» **PROBLEM**
Return, exactly and in full, the lines of the records below starting at the one with "word to quit." and ending at the one with "steady t0 l -> inert (typed_text l) ->", and no other lines.

═════ DATA ═════

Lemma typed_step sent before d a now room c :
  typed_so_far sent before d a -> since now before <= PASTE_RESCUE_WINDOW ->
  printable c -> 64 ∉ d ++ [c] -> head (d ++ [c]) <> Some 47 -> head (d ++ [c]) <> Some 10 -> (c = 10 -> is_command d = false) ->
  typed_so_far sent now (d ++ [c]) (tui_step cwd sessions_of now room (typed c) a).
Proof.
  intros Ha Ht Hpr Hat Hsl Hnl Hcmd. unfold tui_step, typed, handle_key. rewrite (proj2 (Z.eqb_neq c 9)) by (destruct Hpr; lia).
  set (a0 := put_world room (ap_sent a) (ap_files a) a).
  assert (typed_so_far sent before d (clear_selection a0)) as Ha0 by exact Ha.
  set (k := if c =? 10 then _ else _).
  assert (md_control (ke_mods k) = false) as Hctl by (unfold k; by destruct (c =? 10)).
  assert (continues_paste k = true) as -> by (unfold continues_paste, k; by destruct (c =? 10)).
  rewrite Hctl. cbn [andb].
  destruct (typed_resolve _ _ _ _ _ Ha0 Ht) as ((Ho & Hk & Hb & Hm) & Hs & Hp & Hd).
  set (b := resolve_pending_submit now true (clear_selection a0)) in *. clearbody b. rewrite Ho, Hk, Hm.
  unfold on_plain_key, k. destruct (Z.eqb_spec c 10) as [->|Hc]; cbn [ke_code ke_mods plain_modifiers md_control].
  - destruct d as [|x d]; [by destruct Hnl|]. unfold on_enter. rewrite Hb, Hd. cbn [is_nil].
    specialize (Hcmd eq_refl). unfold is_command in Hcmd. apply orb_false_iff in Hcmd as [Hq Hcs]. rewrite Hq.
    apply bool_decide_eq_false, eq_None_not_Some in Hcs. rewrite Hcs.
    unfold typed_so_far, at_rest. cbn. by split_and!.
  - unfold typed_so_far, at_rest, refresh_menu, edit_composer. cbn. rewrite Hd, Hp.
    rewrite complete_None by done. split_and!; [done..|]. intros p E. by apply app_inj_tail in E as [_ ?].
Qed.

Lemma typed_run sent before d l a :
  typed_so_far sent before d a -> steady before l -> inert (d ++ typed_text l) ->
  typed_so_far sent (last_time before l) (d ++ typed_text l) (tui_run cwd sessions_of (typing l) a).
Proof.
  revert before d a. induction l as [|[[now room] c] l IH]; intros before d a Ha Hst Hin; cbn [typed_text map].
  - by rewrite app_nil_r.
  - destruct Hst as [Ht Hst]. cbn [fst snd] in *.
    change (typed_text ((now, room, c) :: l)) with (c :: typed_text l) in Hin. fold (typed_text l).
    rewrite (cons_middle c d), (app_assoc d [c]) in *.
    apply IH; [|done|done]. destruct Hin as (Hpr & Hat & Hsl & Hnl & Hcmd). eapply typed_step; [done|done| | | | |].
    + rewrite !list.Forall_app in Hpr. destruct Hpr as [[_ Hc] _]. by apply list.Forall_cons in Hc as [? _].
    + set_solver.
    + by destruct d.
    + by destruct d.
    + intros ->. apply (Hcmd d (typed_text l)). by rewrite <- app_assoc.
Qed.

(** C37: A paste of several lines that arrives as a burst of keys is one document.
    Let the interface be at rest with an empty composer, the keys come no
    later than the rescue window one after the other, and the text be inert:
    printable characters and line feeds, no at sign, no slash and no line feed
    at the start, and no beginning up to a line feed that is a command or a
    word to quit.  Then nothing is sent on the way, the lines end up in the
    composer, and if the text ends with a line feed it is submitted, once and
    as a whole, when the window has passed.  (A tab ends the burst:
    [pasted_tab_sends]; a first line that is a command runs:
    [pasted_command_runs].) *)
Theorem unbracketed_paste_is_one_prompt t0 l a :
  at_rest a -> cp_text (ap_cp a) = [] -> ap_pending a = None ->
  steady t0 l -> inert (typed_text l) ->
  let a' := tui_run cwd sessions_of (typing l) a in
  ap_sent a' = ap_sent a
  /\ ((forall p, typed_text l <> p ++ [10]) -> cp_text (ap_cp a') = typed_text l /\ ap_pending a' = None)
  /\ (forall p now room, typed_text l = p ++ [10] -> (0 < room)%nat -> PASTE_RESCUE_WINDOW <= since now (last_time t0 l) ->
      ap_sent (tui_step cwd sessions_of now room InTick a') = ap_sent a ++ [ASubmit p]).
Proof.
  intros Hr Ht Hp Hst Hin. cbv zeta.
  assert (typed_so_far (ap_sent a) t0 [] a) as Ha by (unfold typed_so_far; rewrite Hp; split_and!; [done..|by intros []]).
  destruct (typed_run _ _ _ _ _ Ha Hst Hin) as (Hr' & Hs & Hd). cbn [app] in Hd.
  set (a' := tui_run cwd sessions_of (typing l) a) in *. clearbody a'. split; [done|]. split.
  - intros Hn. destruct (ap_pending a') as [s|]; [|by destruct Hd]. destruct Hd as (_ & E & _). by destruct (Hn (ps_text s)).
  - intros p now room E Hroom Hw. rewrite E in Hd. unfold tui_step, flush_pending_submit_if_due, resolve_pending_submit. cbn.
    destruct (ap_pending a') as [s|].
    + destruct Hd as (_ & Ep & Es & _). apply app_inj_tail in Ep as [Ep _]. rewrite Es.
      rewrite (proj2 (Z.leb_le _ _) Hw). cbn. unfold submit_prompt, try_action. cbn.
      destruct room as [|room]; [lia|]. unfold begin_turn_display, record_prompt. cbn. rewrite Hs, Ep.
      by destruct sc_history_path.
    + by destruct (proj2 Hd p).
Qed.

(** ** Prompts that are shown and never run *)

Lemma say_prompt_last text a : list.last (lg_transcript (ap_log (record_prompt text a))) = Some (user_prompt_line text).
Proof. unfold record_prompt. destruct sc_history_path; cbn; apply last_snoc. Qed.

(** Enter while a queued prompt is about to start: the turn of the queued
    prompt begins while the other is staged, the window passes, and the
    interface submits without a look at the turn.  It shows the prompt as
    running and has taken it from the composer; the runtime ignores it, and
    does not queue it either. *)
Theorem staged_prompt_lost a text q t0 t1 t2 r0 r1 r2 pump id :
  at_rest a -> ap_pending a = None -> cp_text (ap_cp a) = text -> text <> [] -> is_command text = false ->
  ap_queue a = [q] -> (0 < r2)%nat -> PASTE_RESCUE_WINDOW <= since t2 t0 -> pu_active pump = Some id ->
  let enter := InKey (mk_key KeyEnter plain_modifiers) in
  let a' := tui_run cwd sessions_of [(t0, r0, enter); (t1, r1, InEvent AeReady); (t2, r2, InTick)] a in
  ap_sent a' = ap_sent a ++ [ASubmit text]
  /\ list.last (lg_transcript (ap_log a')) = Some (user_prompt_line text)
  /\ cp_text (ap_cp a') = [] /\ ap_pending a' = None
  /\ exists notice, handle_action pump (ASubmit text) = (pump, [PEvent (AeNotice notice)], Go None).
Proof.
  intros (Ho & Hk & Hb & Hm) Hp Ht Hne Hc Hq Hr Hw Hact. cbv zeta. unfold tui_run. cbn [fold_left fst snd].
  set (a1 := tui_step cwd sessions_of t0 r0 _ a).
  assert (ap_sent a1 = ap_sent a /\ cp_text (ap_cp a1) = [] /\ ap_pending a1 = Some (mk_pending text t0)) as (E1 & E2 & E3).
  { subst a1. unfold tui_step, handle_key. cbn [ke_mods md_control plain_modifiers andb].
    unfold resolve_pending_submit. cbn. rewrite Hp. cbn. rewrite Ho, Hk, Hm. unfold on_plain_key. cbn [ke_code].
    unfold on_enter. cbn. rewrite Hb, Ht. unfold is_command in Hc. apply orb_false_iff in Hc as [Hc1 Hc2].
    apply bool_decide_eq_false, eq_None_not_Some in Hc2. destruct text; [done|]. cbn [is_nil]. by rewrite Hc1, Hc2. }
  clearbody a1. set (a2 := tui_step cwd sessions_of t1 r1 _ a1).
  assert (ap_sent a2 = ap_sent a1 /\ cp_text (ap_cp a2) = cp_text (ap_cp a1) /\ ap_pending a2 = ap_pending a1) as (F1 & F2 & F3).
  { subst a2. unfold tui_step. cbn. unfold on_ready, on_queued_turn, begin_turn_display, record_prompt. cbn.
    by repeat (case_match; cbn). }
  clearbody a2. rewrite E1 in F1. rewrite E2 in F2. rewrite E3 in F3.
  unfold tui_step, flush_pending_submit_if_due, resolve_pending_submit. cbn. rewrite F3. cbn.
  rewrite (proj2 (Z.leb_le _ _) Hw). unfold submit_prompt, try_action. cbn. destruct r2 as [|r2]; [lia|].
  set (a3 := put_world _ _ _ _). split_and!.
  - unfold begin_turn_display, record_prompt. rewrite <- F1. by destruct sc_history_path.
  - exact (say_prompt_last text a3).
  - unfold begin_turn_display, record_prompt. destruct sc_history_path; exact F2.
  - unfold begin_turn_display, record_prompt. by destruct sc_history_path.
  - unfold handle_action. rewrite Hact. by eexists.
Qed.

═════

» **ANSWER TO THIS PROBLEM**
    word to quit.  Then nothing is sent on the way, the lines end up in the
    composer, and if the text ends with a line feed it is submitted, once and
    as a whole, when the window has passed.  (A tab ends the burst:
    [pasted_tab_sends]; a first line that is a command runs:
    [pasted_command_runs].) *)
Theorem unbracketed_paste_is_one_prompt t0 l a :
  at_rest a -> cp_text (ap_cp a) = [] -> ap_pending a = None ->
  steady t0 l -> inert (typed_text l) ->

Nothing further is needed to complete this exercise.